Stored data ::
(** * muxet: the request pipeline of [v1.Client]

    A shallow embedding of [src/v1/muxet.go] (the [Client] type, its fluent
    setters, [resolveURL] and [DoRequest]) and of the method helpers of
    [src/v1/methods.go], followed by the properties of the pipeline.

    The Go code talks to collaborators that live outside the repository:
    [net/url], [encoding/json], [net/http], [time] and the caller's hooks,
    transport and logger.  They are gathered in the interface [Platform];
    every definition below is parametric in it.  Effects are explicit: a call
    threads a [World] that holds the state of the environment, the header
    maps that exist on the heap, the memory behind the output pointer, the
    calls registered with [defer] and a log of every interaction. *)

From Stdlib Require Import ZArith Lia List.
From stdpp Require Import base option list gmap strings fin_maps.

Local Open Scope Z_scope.
Set Warnings "-register-all".

(** Bodies travel as byte sequences; a Go [string] made from one holds the
    same bytes. *)
Abbreviation bytes := (list Byte.byte).

(** ** Machine integers *)

(** Go's [int] is taken at 64 bits, as on every 64-bit platform;
    [time.Duration] is [int64] everywhere. *)
Definition int_bits : Z := 64.

(** Two's complement reduction of an integer to the signed 64-bit range. *)
Definition wrap64 (z : Z) : Z :=
  (z + 2 ^ (int_bits - 1)) mod 2 ^ int_bits - 2 ^ (int_bits - 1).

Definition MaxInt : Z := 2 ^ (int_bits - 1) - 1.
Definition MinInt : Z := - 2 ^ (int_bits - 1).

(** [x + y] and [x * y] on [int] and on [time.Duration]. *)
Definition int_add (x y : Z) : Z := wrap64 (x + y).
Definition dur_mul (x y : Z) : Z := wrap64 (x * y).

(** [time.Duration(1 << attempt)]: the untyped constant takes the type of the
    conversion, so the shift is an [int64] shift.  A negative count panics
    ([None]); a count of 64 or more shifts every bit out. *)
Definition dur_shl1 (attempt : Z) : option Z :=
  if attempt <? 0 then None
  else if int_bits <=? attempt then Some 0
  else Some (wrap64 (Z.shiftl 1 attempt)).

(** ** Results of fallible library calls *)

Inductive result (E A : Type) : Type :=
| Ok (a : A)
| Err (e : E).
Arguments Ok {E A} a.
Arguments Err {E A} e.

(** ** The platform: what the code imports *)

Class Platform := {
  (** state of everything outside the client: the network, the clock, what
      the hooks and the logger keep *)
  Env : Type;
  (** error values made outside this package *)
  Foreign : Type;
  (** values handed in as [body any] *)
  Value : Type;
  (** what a non-string [out any] points to *)
  JTarget : Type;
  (** [context.Context] *)
  Ctx : Type;
  (** [*url.URL] *)
  url_URL : Type;
  url_Parse : string → result Foreign url_URL;
  url_IsAbs : url_URL → bool;
  (** [base.ResolveReference(ref)], base first *)
  url_ResolveReference : url_URL → url_URL → url_URL;
  url_String : url_URL → string;
  json_Marshal : Value → result Foreign bytes;
  (** [json.Unmarshal data out]: what [out] points to afterwards, and the
      error *)
  json_Unmarshal : bytes → JTarget → JTarget * option Foreign;
  (** [textproto.CanonicalMIMEHeaderKey], applied by [Header.Set] and
      [Header.Get] *)
  CanonicalMIMEHeaderKey : string → string;
  (** the checks of [http.NewRequestWithContext] on context, method and URL *)
  http_NewRequest_error : option Ctx → string → string → option Foreign;
  (** [context.WithTimeout(context.Background(), d)] *)
  context_WithTimeout : Z → Ctx;
  (** what a [time.Sleep d] does to the environment *)
  time_Sleep : Z → Env → Env;
}.
(** Lines 90-98 of [create_source]: the first entry replaces [data] when
    ['entries'] is there and not empty; a source is built when [data] is
    truthy and has a ['url']. [ffmpeg filename] tells whether
    [discord.FFmpegPCMAudio(filename, ...)] returns; when it raises, the
    [except] clause returns [None]. *)
Definition source_of_result (ffmpeg : string → bool) (result : ExtractResult)
  : option YTDLSource :=
  match result with
  | ExtractRaised => None
  | ExtractNothing => None
  | ExtractInfo entries info =>
      let data :=
        match entries with
        | Some (first :: _) => first
        | _ => Some info
        end in
      match data with
      | Some data =>
          match info_url data with
          | Some filename =>
              if ffmpeg filename then Some (source_of_info data) else None
          | None => None
          end
      | None => None
      end
  end.

(** Lines 72-88 of [create_source]: the text handed to [ytdl.extract_info],
    or [None] when the function returns [None] before any lookup. A search
    that contains "spotify.com" or "spotify:" is looked up on Spotify and
    then searched on YouTube as "ytsearch:<artist> <name>"; any other search
    is handed over as it is. *)
Definition lookup_text (spotify_client : option (string → option SpotifyTrack))
    (search : string) : option string :=
  if contains "spotify.com" search || contains "spotify:" search then
    match spotify_client with
    | Some _ =>
        match _get_spotify_track_info spotify_client search with
        | Some track_info =>
            Some ("ytsearch:" +:+ ti_artist track_info +:+ " "
                  +:+ ti_name track_info)
        | None => None
        end
    | None => None
    end
  else Some search.

(** [YTDLSource.create_source] (lines 66-101). *)
Definition create_source (spotify_client : option (string → option SpotifyTrack))
    (extract_info : string → ExtractResult) (ffmpeg : string → bool)
    (search : string) : option YTDLSource :=
  match lookup_text spotify_client search with
  | Some text => source_of_result ffmpeg (extract_info text)
  | None => None
  end.

(** The text of [s] from index [n] on: [s[n:]]. *)
Fixpoint string_drop (n : nat) (s : string) : string :=
  match n, s with
  | O, _ => s
  | S n', String _ s' => string_drop n' s'
  | S _, EmptyString => EmptyString
  end.

(** The shifts [0 < j < len(sep)] at which [sep] overlaps itself, that is
    at which [sep[j:]] is a prefix of [sep]. *)
Definition borders (sep : string) : list nat :=
  filter (λ j, String.prefix (string_drop j sep) sep = true)
         (seq 1 (String.length sep - 1)).

(** ** Sample data used by the closed lemmas *)

Definition track_A : YTDLSource :=
  MkSource (Some "A"%string) (Some "https://example.org/a"%string)
    (Some (IntSeconds 180)) None None.

Definition track_B : YTDLSource :=
  MkSource (Some "B"%string) (Some "https://example.org/b"%string)
    (Some (IntSeconds 200)) None None.

Definition track_C : YTDLSource :=
  MkSource (Some "C"%string) (Some "https://example.org/c"%string) None None None.

Definition sample_guild : Z := 42.

Definition vc_idle : VoiceClient := MkVoiceClient true false.
Definition vc_playing : VoiceClient := MkVoiceClient true true.
Definition vc_offline : VoiceClient := MkVoiceClient false false.

(** A cog that has joined a voice channel of [sample_guild] and nothing
    else: [_join_voice] stored the voice client (line 239). *)
Definition joined_music (vc : VoiceClient) : Music :=
  {| objects := ∅; queues := ∅;
     voice_clients := {[ sample_guild := vc ]};
     play_calls := []; log := [] |}.

(** A play request for [track_A] with nothing playing, then one for
    [track_C] while [track_A] plays. *)
Definition after_two_requests : Music :=
  let s1 := (_play_music (Some sample_guild) (Some vc_idle) track_A
               (joined_music vc_idle)).2 in
  (_play_music (Some sample_guild) (Some vc_playing) track_C s1).2.

(** [track_A] has ended, so [is_playing()] is false again, and a play
    request for [track_B] is handled before the completion callback of
    [track_A] has run: [track_B] is started by a second [play] call. *)
Definition superseded_start : Music :=
  (_play_music (Some sample_guild) (Some vc_idle) track_B after_two_requests).2.
(** * Zoho CRM to Airtable sync: type mapping, record conversion,
      schema reconciliation and batch loading

    A shallow embedding of [sync_zoho_to_airtable.py].  Python values are
    the values that [response.json()] produces; dictionaries keep their
    insertion order and are association lists; exceptions are an explicit
    result type; the two REST services are a world that is threaded through
    every call.

    Modelling boundary.  A Python [str] is a [string] of 8-bit characters,
    and the character classes used by [str.lower], [int] and [repr] are
    those of ASCII.  Binary floating point is not modelled: the float type
    and the three built-ins that touch it are the fields of [float_model]. *)

From Stdlib Require Import String Ascii List ZArith Bool Lia DecimalString.
Import ListNotations.
Local Open Scope string_scope.

(* ================================================================= *)
(** ** Exceptions *)

Inductive exn : Type :=
| AttributeError
| TypeError
| KeyError
| ValueError.

Inductive result (A : Type) : Type :=
| Ok (a : A)
| Raise (e : exn).

Arguments Ok {A} a.
Arguments Raise {A} e.

Definition bind {A B : Type} (r : result A) (k : A -> result B) : result B :=
  match r with
  | Ok a => k a
  | Raise e => Raise e
  end.

Notation "x <- r ;; k" := (bind r (fun x => k))
  (at level 61, r at next level, right associativity).

Definition returns {A : Type} (r : result A) : Prop := exists a, r = Ok a.

Definition raises {A : Type} (r : result A) : Prop := exists e, r = Raise e.

(** [[f(x) for x in l]]: evaluation stops at the first exception. *)
Fixpoint mapM {A B : Type} (f : A -> result B) (l : list A) : result (list B) :=
  match l with
  | [] => Ok []
  | x :: r => y <- f x ;; ys <- mapM f r ;; Ok (y :: ys)
  end.

(* ================================================================= *)
(** ** Built-in string operations *)

Module Py.

Definition is_upper (c : ascii) : bool :=
  (65 <=? nat_of_ascii c)%nat && (nat_of_ascii c <=? 90)%nat.

Definition lower_char (c : ascii) : ascii :=
  if is_upper c then ascii_of_nat (nat_of_ascii c + 32) else c.
(** * A shallow embedding of the limit-order matching engine

    Sources embedded here:
    - Order.h / Order.cpp          (class Order)
    - Trade.h                      (struct Trade)
    - OrderBook.h / OrderBook.cpp  (struct PriceLevel, class OrderBook)
    - MatchingEngine.h / .cpp      (class MatchingEngine)

    Modelling decisions.
    - [uint64_t] values are integers in [Z]; every addition and subtraction
      the code performs on them is followed by [wrap64].
    - A [std::shared_ptr<Order>] is an index into a store of [Order]
      objects ([heap]); the id index and the per-level vectors hold such
      indexes, so both see the one object that [reduceQuantity] mutates.
      A possibly-null pointer is an [option ptr].
    - [std::map<uint64_t, PriceLevel>] is a [gmap Z PriceLevel]; [begin()]
      and [rbegin()] are its least and greatest key.
    - The book mutex, the CSV stream and the console output are not
      modelled; the operations run one after the other.
    - The two callbacks are observers: the model records the arguments they
      are called with.
    - A time point is the integer count of clock ticks.  The time stamp of a
      [Trade] is read from the clock when the trade is built and takes part
      in no decision; the record below leaves it out. *)

From Stdlib Require Import ZArith Lia Sorted.
From stdpp Require Import gmap list fin_maps sorting.

Local Open Scope Z_scope.

(** ** Machine integers *)

Definition wrap64 (z : Z) : Z := z mod 2 ^ 64.

Definition is_u64 (z : Z) : Prop := 0 <= z < 2 ^ 64.

(** ** Order.h *)

Inductive OrderSide := BUY | SELL.

#[global] Instance OrderSide_eq_dec : EqDecision OrderSide.
Proof. solve_decision. Defined.

Abbreviation ptr := nat.

(** The member [type_] is set to [LIMIT] by the constructor and read by no
    code of the book or the engine; it is left out. *)
Record Order := mkOrder {
  id_ : Z;
  side_ : OrderSide;
  price_ : Z;
  quantity_ : Z;
  remaining_quantity_ : Z;
  timestamp_ : Z
}.

(** [Order::Order(id, side, price, quantity, timestamp)] *)
Definition new_Order (id : Z) (side : OrderSide) (price quantity timestamp : Z) : Order :=
  mkOrder id side price quantity quantity timestamp.

#[global] Instance Order_inhabited : Inhabited Order :=
  populate (mkOrder 0 BUY 0 0 0 0).

Definition isFilled (o : Order) : bool := remaining_quantity_ o =? 0.

(** [Order::reduceQuantity]; the second component is the returned amount. *)
Definition reduceQuantity (o : Order) (qty : Z) : Order * Z :=
  let actual_reduction := Z.min qty (remaining_quantity_ o) in
  (mkOrder (id_ o) (side_ o) (price_ o) (quantity_ o)
           (wrap64 (remaining_quantity_ o - actual_reduction)) (timestamp_ o),
   actual_reduction).

(** [Order::isPartiallyFilled] *)
Definition isPartiallyFilled (o : Order) : bool :=
  (remaining_quantity_ o <? quantity_ o) && (0 <? remaining_quantity_ o).
(** * ActiveCampaign synchronisation script: a shallow embedding of [script.py]

    The script is one Python module.  Its helpers are embedded function by
    function: pure code as Rocq functions, fallible code in the [outcome]
    monad (a Python exception is [Raise]), code that talks to the network or
    to the file store in a state-and-exception monad whose state records what
    was sent.  Python's dynamic features that the script depends on are
    modelled where they decide a property: module-level name resolution,
    attribute lookup on a [dict] or a [str], binary64 arithmetic behind
    [int / int], [float * int], [int(float)] and [math.ceil].

    Part I holds the definitions, Part II the lemmas and theorems. *)

From Stdlib Require Import ZArith Lia Bool List String Ascii Sorted.
From Stdlib Require Import Floats.SpecFloat.
From stdpp Require Import base option list gmap strings.

Local Open Scope string_scope.
Local Open Scope list_scope.
Local Open Scope Z_scope.

(* ===================================================================== *)
(** * Part I: definitions *)
(* ===================================================================== *)

(** ** Python outcomes *)

Inductive exn : Type :=
| NameError (name : string)
| AttributeError (type_name attribute : string)
| TypeError (message : string)
| KeyError (key : string)
| IndexError
| ZeroDivisionError
| OverflowError
| ValueError.

(** The result of running a piece of Python: a value, an exception, or (for
    loops modelled with fuel) not finished yet. *)
Inductive outcome (A : Type) : Type :=
| Ok (a : A)
| Raise (e : exn)
| OutOfFuel.

Arguments Ok {A} a.
Arguments Raise {A} e.
Arguments OutOfFuel {A}.

#[global] Instance outcome_ret : MRet outcome := @Ok.

#[global] Instance outcome_bind : MBind outcome :=
  fun A B f m =>
    match m with
    | Ok a => f a
    | Raise e => Raise e
    | OutOfFuel => OutOfFuel
    end.

Definition of_option {A} (e : exn) (o : option A) : outcome A :=
  match o with
  | Some a => Ok a
  | None => Raise e
  end.

(** Effectful code: a state [St] threaded through, kept when an exception
    is raised (what was sent before the exception stays sent). *)
Definition eff (St A : Type) : Type := St -> outcome A * St.

#[global] Instance eff_ret {St} : MRet (eff St) := fun A a s => (Ok a, s).

#[global] Instance eff_bind {St} : MBind (eff St) :=
  fun A B f m s =>
    match m s with
    | (Ok a, s') => f a s'
    | (Raise e, s') => (Raise e, s')
    | (OutOfFuel, s') => (OutOfFuel, s')
    end.

Definition lift {St A} (o : outcome A) : eff St A := fun s => (o, s).

(** [for x in xs: body(x)], results collected in order. *)
Fixpoint for_each {St A B} (body : A -> eff St B) (xs : list A) : eff St (list B) :=
  match xs with
  | [] => mret []
  | x :: xs' => b ← body x; bs ← for_each body xs'; mret (b :: bs)
  end.

(** ** Python values that the script inspects dynamically *)

(** Strings, integers, flat dictionaries with string values (a file entry of
    the file store, a header dictionary) and objects the script only passes
    around (modules, clients, functions, data frames). *)
Inductive pyval : Type :=
| PyStr (s : string)
| PyInt (n : Z)
| PyDict (items : list (string * string))
| PyObj (description : string).

Definition type_name (v : pyval) : string :=
  match v with
  | PyStr _ => "str"
  | PyInt _ => "int"
  | PyDict _ => "dict"
  | PyObj d => d
  end.

Fixpoint assoc (key : string) (items : list (string * string)) : option string :=
  match items with
  | [] => None
  | (k, v) :: rest => if String.eqb k key then Some v else assoc key rest
  end.

(** [v[key]] with a string key. *)
Definition py_getitem (v : pyval) (key : string) : outcome string :=
  match v with
  | PyDict items => of_option (KeyError key) (assoc key items)
  | PyStr _ => Raise (TypeError "string indices must be integers")
  | _ => Raise (TypeError "object is not subscriptable")
  end.

(** ** Strings *)

Fixpoint str_len_from (acc : Z) (s : string) : Z :=
  match s with
  | EmptyString => acc
  | String _ s' => str_len_from (acc + 1) s'
  end.

(** [len(s)] *)
Definition str_len (s : string) : Z := str_len_from 0 s.

(** [sub in s] for strings; also pandas' [.str.contains] at a literal pattern. *)
Fixpoint str_contains (sub s : string) : bool :=
  String.prefix sub s ||
  match s with
  | EmptyString => false
  | String _ s' => str_contains sub s'
  end.

Definition str_endswith (suffix s : string) : bool :=
  let n := String.length suffix in
  let m := String.length s in
  (n <=? m)%nat && String.eqb (String.substring (m - n) n s) suffix.

(** [s.split(sep)] at a one-character separator. *)
Fixpoint str_split_from (sep : ascii) (cur : string) (s : string) : list string :=
  match s with
  | EmptyString => [cur]
  | String c s' =>
      if Ascii.eqb c sep then cur :: str_split_from sep "" s'
      else str_split_from sep (cur +:+ String c "") s'
  end.

Definition str_split (sep : ascii) (s : string) : list string := str_split_from sep "" s.

(** [v.split(sep)]: only [str] has the attribute. *)
Definition py_split (v : pyval) (sep : ascii) : outcome (list string) :=
  match v with
  | PyStr s => Ok (str_split sep s)
  | _ => Raise (AttributeError (type_name v) "split")
  end.

(** ** binary64 arithmetic as CPython performs it

    [spec_float] and its operations are the Standard Library's executable
    specification of IEEE 754 arithmetic; binary64 is [prec = 53],
    [emax = 1024]. *)

Module Float64.

Definition prec : Z := 53.
Definition emax : Z := 1024.

(** An integer taken as it is, before any rounding. *)
Definition exact_int (a : Z) : spec_float :=
  match a with
  | Z0 => S754_zero false
  | Zpos p => S754_finite false p 0
  | Zneg p => S754_finite true p 0
  end.

(** [float(n)] for an [int]: round to nearest, ties to even. *)
Definition float_of_int (n : Z) : spec_float := binary_normalize prec emax n 0 false.

(** Whether anything was shifted out of a rounding record. *)
Definition inexact (mrs : shr_record) : bool := shr_r mrs || shr_s mrs.

End Float64.
(** Lines 95-107: the entry appended to [all_results]. *)
Definition summary_of (asset : string) (result : SimulationResult.t) : AssetSummary.t :=
  let total_trades := get (SimulationResult.total_trades result) 0 in
  let win_rate := get (SimulationResult.win_rate result) 0%Q in
  let net_return_pct := get (SimulationResult.net_return_pct result) 0%Q in
  let trades := get (SimulationResult.trades result) [] in
  let total_r := total_r_of trades in
  AssetSummary.mk asset total_trades win_rate total_r net_return_pct
    (get (SimulationResult.max_drawdown_pct result) 0%Q)
    (get (SimulationResult.tp1_trail_hits result) 0)
    (get (SimulationResult.tp2_hits result) 0)
    (get (SimulationResult.tp3_hits result) 0)
    (get (SimulationResult.sl_hits result) 0)
    result.

(** Lines 84-118: one iteration of the asset loop. *)
Definition loop_body (run_backtest : engine) (period : string) (n : nat)
    (st : locals) (ia : nat * string) : M locals :=
  let (i, asset) := ia in
  print (PProgress i n asset) ;;
  try_except
    (result <- call_engine run_backtest asset period ;;
     let total_trades := get (SimulationResult.total_trades result) 0 in
     if 0 <? total_trades then
       let win_rate := get (SimulationResult.win_rate result) 0%Q in
       let trades := get (SimulationResult.trades result) [] in
       let total_r := total_r_of trades in
       let st' :=
         mkLocals (all_results st ++ [summary_of asset result])
                  (total_trades_all st + total_trades)
                  (total_wins_all st + wins_of trades)
                  (total_r_all st + total_r)%Q in
       print (POutcome total_trades win_rate total_r) ;;
       ret st'
     else
       print (Text "No trades") ;;
       ret st)
    (fun e => print (PError (str_exn e)) ;; ret st).
(** C10 at masks with several rows: the fill aligns the batch axis of the
    pairwise mask with the head axis of the scores.  With two heads, a
    batch of three and a mask of shape (3,1) whose bits are all false, the
    call fails in the fill.  With two heads and a batch of two, the fill
    reads the mask row of the head, not of the batch element: the score row
    of query 1 of batch element 1, whose mask bit is false, is left as it
    is in head 0 (its entries are 0, not [- finfo.max]), and the score row
    of query 1 of batch element 0, whose mask bits are all true, is filled
    in head 1. *)
Theorem C10_mask_rows_are_read_by_head :
  Attention_forward float32 Eval attention_2 (zeros [3; 2; 1]) (Some (full [3; 1] false))
  = Raise RuntimeError /\
  exists t,
    Attention_run float32 Eval attention_2 (zeros [2; 2; 1]) (Some mask_true_false)
    = Ok t /\
    padded_bit mask_true_false 1 1 = false /\
    get (tr_dots t) [1; 0; 1; 0] = 0%R /\
    get (tr_dots t) [1; 0; 1; 0] <> (- finfo_max float32)%R /\
    padded_bit mask_true_false 0 1 = true /\
    get (tr_dots t) [0; 1; 1; 0] = (- finfo_max float32)%R.
Proof.
  split.
  - apply Attention_forward_raise.
    apply (Attention_run_mask_not_broadcast float32 Eval attention_2 (zeros [3; 2; 1]) 3 2
             eq_refl attention_2_heads (full [3; 1] false) 3 1 eq_refl eq_refl);
      cbn; lia.
  - destruct (Attention_run_masked float32 Eval attention_2 (zeros [2; 2; 1]) 2 2
                eq_refl attention_2_heads mask_true_false 2 1
                eq_refl eq_refl (or_intror eq_refl))
      as [t [pm [Hrun [_ [Hpair [_ [Hfill _]]]]]]].
    assert (H0 : get (tr_dots t) [1; 0; 1; 0] = 0%R).
    { rewrite (Hfill 1 0 1 0) by lia. rewrite Hpair. cbn.
      apply (zero_input_scores float32 Eval attention_2 _ 2 2 t attention_2_heads Hrun). }
    exists t. split; [exact Hrun|]. split; [reflexivity|].
    split; [exact H0|]. split; [|split; [reflexivity|]].
    + rewrite H0. cbn. lra.
    + rewrite (Hfill 0 1 1 0) by lia. rewrite Hpair. reflexivity.
Qed.

End MaskRows.

(** ** The front end: inputs that are rejected *)

Section FrontEndErrors.
Import Shapes.

Lemma window_out_pool_small (size k : nat) :
  size < k -> window_out size k 0 1 k = Raise RuntimeError.
Proof.
  intros H. unfold window_out.
  destruct (Nat.ltb_spec (size + 2 * 0) (1 * (k - 1) + 1)) as [_|Hge]; [reflexivity | lia].
Qed.

(** The part of a residual block before the pooling keeps the spatial
    axes. *)
Lemma Res2DMaxPoolModule_forward_pool (training : bool) (m : Res2DMaxPoolModule)
    (b h w : nat) :
  1 <= input_channels m -> 1 <= output_channels m ->
  1 <= b -> 2 <= h -> 1 <= w ->
  Res2DMaxPoolModule_forward training m [b; input_channels m; h; w]
  = MaxPool2d (pooling m) [b; output_channels m; h; w].
Proof.
  intros Hci Hco Hb Hh Hw. unfold Res2DMaxPoolModule_forward.
  assert (Hconv : forall cin cout, 1 <= cin -> 1 <= cout ->
             Conv2d cin cout 3 1 [b; cin; h; w] = Ok [b; cout; h; w]).
  { intros cin cout Hi Ho. apply Conv2d_same; lia. }
  rewrite Hconv by assumption. cbn [bind].
  rewrite BatchNorm2d_ok by lia. cbn [bind ELU].
  rewrite Hconv by assumption. cbn [bind].
  rewrite BatchNorm2d_ok by lia. cbn [bind].
  assert (Hx : [b; input_channels m; h; w] = [b; output_channels m; h; w]
               \/ diff m = true).
  { unfold diff. destruct (Nat.eqb_spec (input_channels m) (output_channels m)) as [E|E].
    - left. rewrite E. reflexivity.
    - right. reflexivity. }
  destruct (diff m); [|destruct Hx as [->|Hx]; [|discriminate]];
    cbn [bind]; unfold add; rewrite broadcast_shapes_same; reflexivity.
Qed.

Lemma residual_block_cases (training : bool) (m : Res2DMaxPoolModule)
    (b h w kh kw : nat) :
  1 <= input_channels m -> 1 <= output_channels m ->
  pooling m = (kh, kw) -> 1 <= kh -> 1 <= kw -> 1 <= b -> 2 <= h -> 1 <= w ->
  Res2DMaxPoolModule_forward training m [b; input_channels m; h; w]
  = if (kh <=? h) && (kw <=? w)
    then Ok [b; output_channels m; h / kh; w / kw]
    else Raise RuntimeError.
Proof.
  intros Hci Hco Hp Hkh Hkw Hb Hh Hw.
  rewrite Res2DMaxPoolModule_forward_pool by assumption.
  rewrite Hp. unfold MaxPool2d.
  destruct (Nat.leb_spec kh h) as [Lh|Lh].
  - rewrite (window_out_pool h kh Hkh Lh). cbn [bind andb].
    destruct (Nat.leb_spec kw w) as [Lw|Lw].
    + rewrite (window_out_pool w kw Hkw Lw). reflexivity.
    + rewrite (window_out_pool_small w kw Lw). reflexivity.
  - rewrite (window_out_pool_small h kh Lh). reflexivity.
Qed.

(** A residual block with at least one input and one output channel, on an
    input with its input channels: the output has the output channels and
    the spatial axes divided by the pooling factors, rounded down; an axis
    shorter than its pooling factor is an error.  A block without input or
    without output channels raises a RuntimeError on such an input, in its
    first convolution. *)
Theorem residual_block_shape_or_error (training : bool) (m : Res2DMaxPoolModule)
    (b h w kh kw : nat) :
  pooling m = (kh, kw) -> 1 <= kh -> 1 <= kw -> 1 <= b -> 2 <= h -> 1 <= w ->
  (1 <= input_channels m -> 1 <= output_channels m ->
   Res2DMaxPoolModule_forward training m [b; input_channels m; h; w]
   = if (kh <=? h) && (kw <=? w)
     then Ok [b; output_channels m; h / kh; w / kw]
     else Raise RuntimeError) /\
  (input_channels m = 0 \/ output_channels m = 0 ->
   Res2DMaxPoolModule_forward training m [b; input_channels m; h; w]
   = Raise RuntimeError).
Proof.
  intros Hp Hkh Hkw Hb Hh Hw. split.
  - intros Hci Hco.
    exact (residual_block_cases training m b h w kh kw Hci Hco Hp Hkh Hkw Hb Hh Hw).
  - intros Hz. unfold Res2DMaxPoolModule_forward.
    rewrite (Conv2d_no_channels _ _ 3 1 _ Hz). reflexivity.
Qed.

Lemma residual_block_shape_or_error_witness :
  Res2DMaxPoolModule_forward true (layer3 scenario) [2; 64; 24; 50]
  = Ok [2; 64; 24 / 2; 50 / 1]
  /\ Res2DMaxPoolModule_forward true (layer1 scenario) [2; 1; 24; 1]
     = Raise RuntimeError
  /\ Res2DMaxPoolModule_forward true
       {| input_channels := 1; output_channels := 0; pooling := (2, 2) |}
       [2; 1; 2; 2]
     = Raise RuntimeError.
Proof.
  split; [|split].
  - refine (proj1 (residual_block_shape_or_error true (layer3 scenario) 2 24 50 2 1
                     eq_refl _ _ _ _ _) _ _); cbn; lia.
  - refine (proj1 (residual_block_shape_or_error true (layer1 scenario) 2 24 1 2 2
                     eq_refl _ _ _ _ _) _ _); cbn; lia.
  - refine (proj2 (residual_block_shape_or_error true
                     {| input_channels := 1; output_channels := 0; pooling := (2, 2) |}
                     2 2 2 2 2 eq_refl _ _ _ _ _) (or_intror eq_refl)); lia.
Defined.

(** The three blocks of the front end on an input with [f] mel bins. *)
Lemma ResFrontEnd_cnn_shape (training : bool) (m : ResFrontEnd) (b f t : nat) :
  1 <= nharmonics m -> 1 <= conv_ndim m ->
  1 <= b -> 8 <= f -> 4 <= t ->
  ResFrontEnd_cnn training m [b; nharmonics m; f; t]
  = Ok [b; conv_ndim m; f / 2 / 2 / 2; t / 2 / 2].
Proof.
  intros Hnh Hcn Hb Hf Ht. unfold ResFrontEnd_cnn.
  rewrite BatchNorm2d_ok by lia. cbn [bind].
  assert (H2 : 4 <= f / 2) by (apply (Nat.div_le_lower_bound f 2 4); lia).
  assert (H4 : 2 <= f / 2 / 2) by (apply (Nat.div_le_lower_bound (f / 2) 2 2); lia).
  assert (T2 : 2 <= t / 2) by (apply (Nat.div_le_lower_bound t 2 2); lia).
  assert (T4 : 1 <= t / 2 / 2) by (apply (Nat.div_le_lower_bound (t / 2) 2 1); lia).
  pose proof (Res2DMaxPoolModule_forward_shape training (layer1 m) b f t 2 2) as L1.
  pose proof (Res2DMaxPoolModule_forward_shape training (layer2 m) b (f / 2) (t / 2) 2 2)
    as L2.
  pose proof (Res2DMaxPoolModule_forward_shape training (layer3 m) b
                (f / 2 / 2) (t / 2 / 2) 2 1) as L3.
  cbn [layer1 layer2 layer3 input_channels output_channels pooling] in L1, L2, L3.
  rewrite L1 by (try reflexivity; lia). cbn [bind].
  rewrite L2 by (try reflexivity; lia). cbn [bind].
  rewrite L3 by (try reflexivity; lia).
  rewrite Nat.div_1_r. reflexivity.
Qed.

Aim of the task ::
Return word for word the lines above from the line with "time_Sleep : Z → Env → Env;" to the line with "ExtractNothing => None", including both and leaving out all others.

Task solution ::
  time_Sleep : Z → Env → Env;
}.
(** Lines 90-98 of [create_source]: the first entry replaces [data] when
    ['entries'] is there and not empty; a source is built when [data] is
    truthy and has a ['url']. [ffmpeg filename] tells whether
    [discord.FFmpegPCMAudio(filename, ...)] returns; when it raises, the
    [except] clause returns [None]. *)
Definition source_of_result (ffmpeg : string → bool) (result : ExtractResult)
  : option YTDLSource :=
  match result with
  | ExtractRaised => None
  | ExtractNothing => None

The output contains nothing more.